**WHAT YOU SHOULD DO**
Each line in the entries below that holds the string "handleItem" must be copied.

**DATA SUPPLIED**
(* ===== verification/FolderScanTypes.v ===== *)
(** * What a scan writes is accepted by other devices

    A device that sends a file which fails [checkFileInfoConsistency] loses its
    connections.  The records of a scan pass the check, here and after the wire,
    if the records of the database and the results of the walk do; and what the
    walk and the hashing do with an item that has a valid name gives such results.
    [ScanAccepted] puts this together for whole scans. *)
From Stdlib Require Import ZArith List Lia.
From Stdlib Require Import Strings.Byte.
From stdpp Require Import base list option gmap numbers tactics.
From S2P Require Import Prelude GoLib Vector FileInfo FileInfoWire PullQueue Paths Connection IndexHandler Disk PullItems ScanBlocks ScanWalk ScanItemProps FolderScan FolderScanProps FolderScanSafety.

#[local] Open Scope Z_scope.

Abbreviation consistent f := (checkFileInfoConsistency f = Ret tt).

(** The check after the one of the name. *)
Definition content_ok (f : FileInfo) : Prop :=
  (Deleted f = true -> Blocks f = []) /\ (Type_ f = FileInfoTypeDirectory -> Blocks f = []) /\
  (Deleted f = false -> IsInvalid f = false -> Type_ f = FileInfoTypeFile -> Blocks f <> []).
Lemma consistent_iff f : consistent f <-> checkFilename (Name f) = Ret tt /\ content_ok f.
Proof.
  unfold checkFileInfoConsistency, content_ok. destruct (checkFilename (Name f)) as [ []| | |]; [|by split; [|intros [? _] ]..].
  destruct (Deleted f), (Blocks f) as [|b bs]; cbn [is_nil negb andb];
    (destruct (Z.eqb_spec (Type_ f) FileInfoTypeDirectory) as [Ed|Ed]; destruct (Z.eqb_spec (Type_ f) FileInfoTypeFile) as [Ef|Ef];
     destruct (IsInvalid f); cbn [is_nil negb andb]; try (rewrite Ed in Ef; done); (split; [intros H|intros (_ & H1 & H2 & H3)]);
     try done; try (split_and!; [done|..]; congruence); exfalso; naive_solver).
Qed.

(** The file as another device reads it. *)
Definition on_the_wire (f g : FileInfo) : Prop := exists w, ToWire false (prepareFileInfoForIndex f) = Ret w /\ g = FileInfoFromWire w.
Lemma wire_consistent f g : consistent f -> on_the_wire f g -> consistent g.
Proof.
  rewrite !consistent_iff. intros [Hn (H1 & H2 & H3)] (w & Hw & ->). unfold ToWire in Hw. case_bool; [done|]. injection Hw as <-.
  unfold FileInfoFromWire, fileInfoFromWireWithBlocks, content_ok. cbn [Name Deleted Blocks Type_ wName wDeleted wBlocks wType prepareFileInfoForIndex].
  split; [done|]. split_and!; [by intros ->%H1|by intros ->%H2|]. unfold IsInvalid at 1. cbn [LocalFlags wInvalid].
  intros Hd Hi Ht. assert (IsInvalid f = false) as Hf by (change (IsInvalid (prepareFileInfoForIndex f)) with (IsInvalid f) in Hi; by destruct (IsInvalid f)).
  specialize (H3 Hd Hf Ht). by destruct (Blocks f).
Qed.

Lemma gone_content now cfg f : content_ok (local_deleted cfg now f) /\ content_ok (set_Version {| Counters := [] |} (local_deleted cfg now f)).
Proof. by repeat split. Qed.
Lemma ignored_content f : content_ok (SetIgnored f).
Proof. by repeat split. Qed.

(** ** The records of a scan *)

Section Accepted.
Context (protoSize : bep_FileInfo -> Z) (samePlatform : PlatformData -> PlatformData -> bool) (ignores : bytes -> Z).
Context (cfg : folderScanCfg) (NativeFilename : bytes -> bytes).

(** The records of the database and the results of the walk pass the check. *)
Definition answers_consistent (c : call) (r : answer c) : Prop :=
  lstat_plain r /\
  match c return answer c -> Prop with
  | NextResult => fun r => match r with Some (inr f) => consistent f | _ => True end
  | GetDeviceFile _ | GetGlobalFile _ => fun r => match r with inr (f, true) => consistent f | _ => True end
  | AllLocalFilesWithPrefix _ => fun r => forall f, inr f ∈ r -> consistent f
  | _ => fun _ => True
  end r.
Definition accepted (h : history) (f : FileInfo) : Prop := consistent f /\ forall g, on_the_wire f g -> consistent g.

(** Every record that a scan writes is accepted, if the answers are so because of what happened before. *)
Lemma scan_writes_accepted fuel subs h r
    (Hrun : runs (scanSubdirs protoSize samePlatform ignores cfg NativeFilename fuel subs) [] h r)
    (Hp : forall t t' c a, h = t' ++ Event c a :: t -> all_allowed (writes cfg accepted (fun _ _ => True)) t -> answers_consistent c a) :
  all_allowed (writes cfg accepted (fun _ _ => True)) h.
Proof.
  assert (forall h f, consistent f -> accepted h f) as Hacc by (intros h' f Hf; split; [done|]; intros g; by apply wire_consistent).
  assert (forall h f, row answers_consistent h f -> consistent f) as Hrow by (intros h' f (sub & rows & _ & [_ H] & Hf); by apply H).
  assert (safe (writes cfg accepted (fun _ _ => True)) answers_consistent
    (scanSubdirs protoSize samePlatform ignores cfg NativeFilename fuel subs) [] (fun _ _ => True)) as Hs.
  { apply scanSubdirs_safe; try done.
    - by intros c r' [H _].
    - intros h1 f _ [_ H]. by apply Hacc.
    - intros h1 f Hr%Hrow. apply Hacc. apply consistent_iff in Hr as [Hn _]. apply consistent_iff. split; [done|apply ignored_content].
    - intros h1 f now Hr%Hrow _. apply consistent_iff in Hr as [Hn _]. by split; apply Hacc, consistent_iff; (split; [done|apply gone_content]).
    - intros h1 f Hr%Hrow Hd. apply Hacc. apply consistent_iff in Hr as (Hn & H1 & H2 & H3). apply consistent_iff. split; [done|].
      split_and!; [done|done|]. cbn [Deleted set_LocalFlags]. congruence.
    - intros h1 n f now _ [_ Hf] _. apply Hacc. apply consistent_iff in Hf as [Hn _]. apply consistent_iff. split; [done|apply gone_content].
    - intros h1 f gf _ [_ [_ Hg] ] _. by apply Hacc. }
  by eapply safe_runs_after in Hs as [Ha _].
Qed.
End Accepted.

(** ** The results of the walk *)

Section Results.
Context (sha256 : bytes -> bytes) (samePlatform : PlatformData -> PlatformData -> bool) (cfg : walkerCfg).

(** A file that was hashed. *)
Definition hashed (f : FileInfo) : Prop :=
  checkFilename (Name f) = Ret tt /\ Type_ f = FileInfoTypeFile /\ Deleted f = false /\ Blocks f <> [].
Definition to_hash (f : FileInfo) : Prop :=
  checkFilename (Name f) = Ret tt /\ Type_ f = FileInfoTypeFile /\ Deleted f = false /\ Blocks f = [] /\ LocalFlags f = w_LocalFlags cfg.
Definition sends (h : history) (c : call) : Prop :=
  match c with
  | SendResult f => consistent f
  | SendHash f => to_hash f
  | CacheSet _ _ _ f => hashed f
  | _ => True
  end.
(** What is stored in the cache is what comes out, and a hash is of at least one block. *)
Definition results_plausible (c : call) : answer c -> Prop :=
  match c with
  | CacheLookup _ _ _ => fun r => match r with Some f => hashed f | None => True end
  | HashFile _ _ => fun r => match r with inr bs => bs <> [] | inl _ => True end
  | _ => fun _ => True
  end.
Abbreviation Safe := (safe sends results_plausible).

Lemma hashed_consistent f : hashed f -> consistent f.
Proof using. clear. intros (Hn & Ht & Hd & Hb). apply consistent_iff. split; [done|]. split_and!; intros; [congruence|by rewrite Ht in H|done]. Qed.
Lemma item_spec info path ownership xattrs h :
  Safe (CreateFileInfo info path ownership xattrs) h (fun _ r => forall f, r = inr f -> exists plat target, f = item_of info path plat target).
Proof using.
  clear. unfold CreateFileInfo. eapply safe_call with (P := fun _ _ => True); [by case_bool; [split|]|].
  intros h' [e|plat] _ _; next; [done|]. case_bool; next.
  - split; [done|]. intros [e|target] _; next; [done|]. intros f [= <-]. eauto.
  - intros f [= <-]. eauto.
Qed.
Lemma changed_same cur hasCur f g : changed samePlatform cfg cur hasCur f = Some g ->
  Name g = Name f /\ Type_ g = Type_ f /\ Deleted g = Deleted f /\ Blocks g = Blocks f /\ LocalFlags g = LocalFlags f.
Proof using. clear. unfold changed. repeat case_bool; try done; by intros [= <-]. Qed.
(** What is read of an item without its contents. *)
Definition bare (info : Stat) (path : bytes) (f : FileInfo) : Prop :=
  Name f = path /\ Deleted f = false /\ Blocks f = [] /\ LocalFlags f = w_LocalFlags cfg /\
  Type_ f = if st_IsSymlink info then FileInfoTypeSymlink else if st_IsDir info then FileInfoTypeDirectory else FileInfoTypeFile.
Lemma bare_item info path plat target now src : bare info path (updateFileInfo (w_ShortID cfg) (w_LocalFlags cfg) now (item_of info path plat target) src).
Proof using. unfold bare, updateFileInfo, item_of. by destruct (st_IsSymlink info), (st_IsDir info). Qed.
Lemma bare_changed info path f cur hasCur g : bare info path f -> changed samePlatform cfg cur hasCur f = Some g -> bare info path g.
Proof using. intros (H1 & H2 & H3 & H4 & H5) H. apply changed_same in H as (E1 & E2 & E3 & E4 & E5). unfold bare. by rewrite E1, E2, E3, E4, E5. Qed.
Lemma bare_sent info path f h : checkFilename path = Ret tt -> bare info path f -> st_IsSymlink info || st_IsDir info = true ->
  Safe (do_ (SendResult f)) h (fun _ _ => True).
Proof using.
  intros Hp (<- & H2 & H3 & H5 & H4) Hs. split; [|done]. cbn [sends]. apply consistent_iff. split; [done|]. split_and!; intros; try done.
  rewrite H4 in H1. by destruct (st_IsSymlink info), (st_IsDir info).
Qed.
Lemma fresh_spec info path cur h : Safe (freshItem cfg info path cur) h (fun _ r => forall f, r = inr f -> bare info path f).
Proof using.
  unfold freshItem. eapply safe_call; [apply item_spec|]. intros h' [e|f] _ H; next; [done|]. split; [done|]. intros now _ g [= <-].
  destruct (H f eq_refl) as (plat & target & ->). apply bare_item.
Qed.
Lemma current_spec path h : Safe (CurrentFile cfg path) h (fun _ _ => True).
Proof using. unfold CurrentFile. case_bool; [|done]. by split. Qed.
Lemma lookup_spec path info fresh h : Safe (lookupIncrementalCache cfg path info fresh) h (fun _ r => forall f, r = Some f -> exists c, hashed c /\ f = refresh_cached c fresh).
Proof using.
  unfold lookupIncrementalCache. repeat (case_bool; [done|]). apply safe_do; [done|]. intros size _. case_bool; [done|].
  apply safe_do; [done|]. intros [c|] Hc; [|done]. case_bool; [done|]. intros f [= <-]. by exists c.
Qed.

(** An item with a valid name gives a result that passes the check, or a file to be hashed. *)
Lemma item_results path info h : checkFilename path = Ret tt -> Safe (handleItem samePlatform cfg path info) h (fun _ _ => True).
Proof using.
  intros Hp. unfold handleItem. destruct (st_IsSymlink info) eqn:Es; [|destruct (st_IsDir info) eqn:Ed; [|case_bool; [|done] ] ].
  - eapply safe_call with (P := fun _ _ => True); [|by intros]. unfold walkSymlink. eapply safe_call; [apply item_spec|].
    intros h1 [e|f] _ Hf; [done|]. destruct (Hf f eq_refl) as (plat & target & ->). eapply safe_call; [apply current_spec|].
    intros h2 [cur hasCur] _ _. apply safe_do; [done|]. intros now _. destruct (changed _ _ _ _ _) as [g|] eqn:E; [|done].
    eapply (bare_sent info); [exact Hp|eapply bare_changed; [apply bare_item|exact E]|by rewrite Es].
  - unfold walkDir. eapply safe_call; [apply current_spec|]. intros h1 [cur hasCur] _ _. eapply safe_call; [apply fresh_spec|].
    intros h2 [e|f] _ Hf; [done|]. destruct (changed _ _ _ _ _) as [g|] eqn:E; [|done].
    eapply (bare_sent info); [exact Hp| |by rewrite Ed, orb_true_r]. eapply bare_changed; [|exact E]. exact (Hf f eq_refl).
  - unfold walkRegular. eapply safe_call; [apply current_spec|]. intros h1 [cur hasCur] _ _. eapply safe_call; [apply fresh_spec|].
    intros h2 [e|f] _ Hf; [done|]. destruct (changed _ _ _ _ _) as [g|] eqn:E; [|done].
    assert (bare info path g) as (G1 & G2 & G3 & G5 & G4) by (eapply bare_changed; [|exact E]; exact (Hf f eq_refl)). rewrite Es, Ed in G4.
    eapply safe_call; [apply lookup_spec|]. intros h3 [c|] _ Hc.
    + destruct (Hc c eq_refl) as (c' & (C1 & C2 & C3 & C4) & ->). split; [|done]. by apply hashed_consistent.
    + split; [|done]. cbn [sends]. unfold to_hash. by rewrite G1.
Qed.
(** Hashing it gives one, and so does a folder of encrypted files, which passes it on as a local change. *)
Lemma hash_results f h : to_hash f -> Safe (hash_item sha256 cfg f) h (fun _ _ => True).
Proof using.
  intros (Hn & Ht & Hd & _). unfold hash_item, IsDirectory. rewrite Ht, Hd. cbn [orb]. change (FileInfoTypeFile =? FileInfoTypeDirectory) with false. cbv iota.
  apply safe_do; [done|]. intros [e|bs] Hb; [by split|]. cbn in Hb.
  assert (hashed (set_hashed bs (BlocksHash_of sha256 bs) (fold_left (fun n b => n + Size b) bs 0) f)) as Hh by done.
  eapply safe_call with (P := fun _ _ => True); [case_bool; [by split|done]|]. intros h' [] _ _. apply safe_do; [by apply hashed_consistent|done].
Qed.
Lemma pass_results f h : to_hash f -> flag_IsInvalid (w_LocalFlags cfg) = true -> Safe (pass_item f) h (fun _ _ => True).
Proof using.
  clear. intros (Hn & Ht & Hd & Hb & Hl) Hi. assert (IsInvalid f = true) as Hv by (unfold IsInvalid; by rewrite Hl). apply safe_do; [|done]. cbn [sends]. apply consistent_iff. split; [done|]. by split_and!; intros; congruence.
Qed.
End Results.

**SOLUTION TO THE PROBLEM**
Lemma item_results path info h : checkFilename path = Ret tt -> Safe (handleItem samePlatform cfg path info) h (fun _ _ => True).
  intros Hp. unfold handleItem. destruct (st_IsSymlink info) eqn:Es; [|destruct (st_IsDir info) eqn:Ed; [|case_bool; [|done] ] ].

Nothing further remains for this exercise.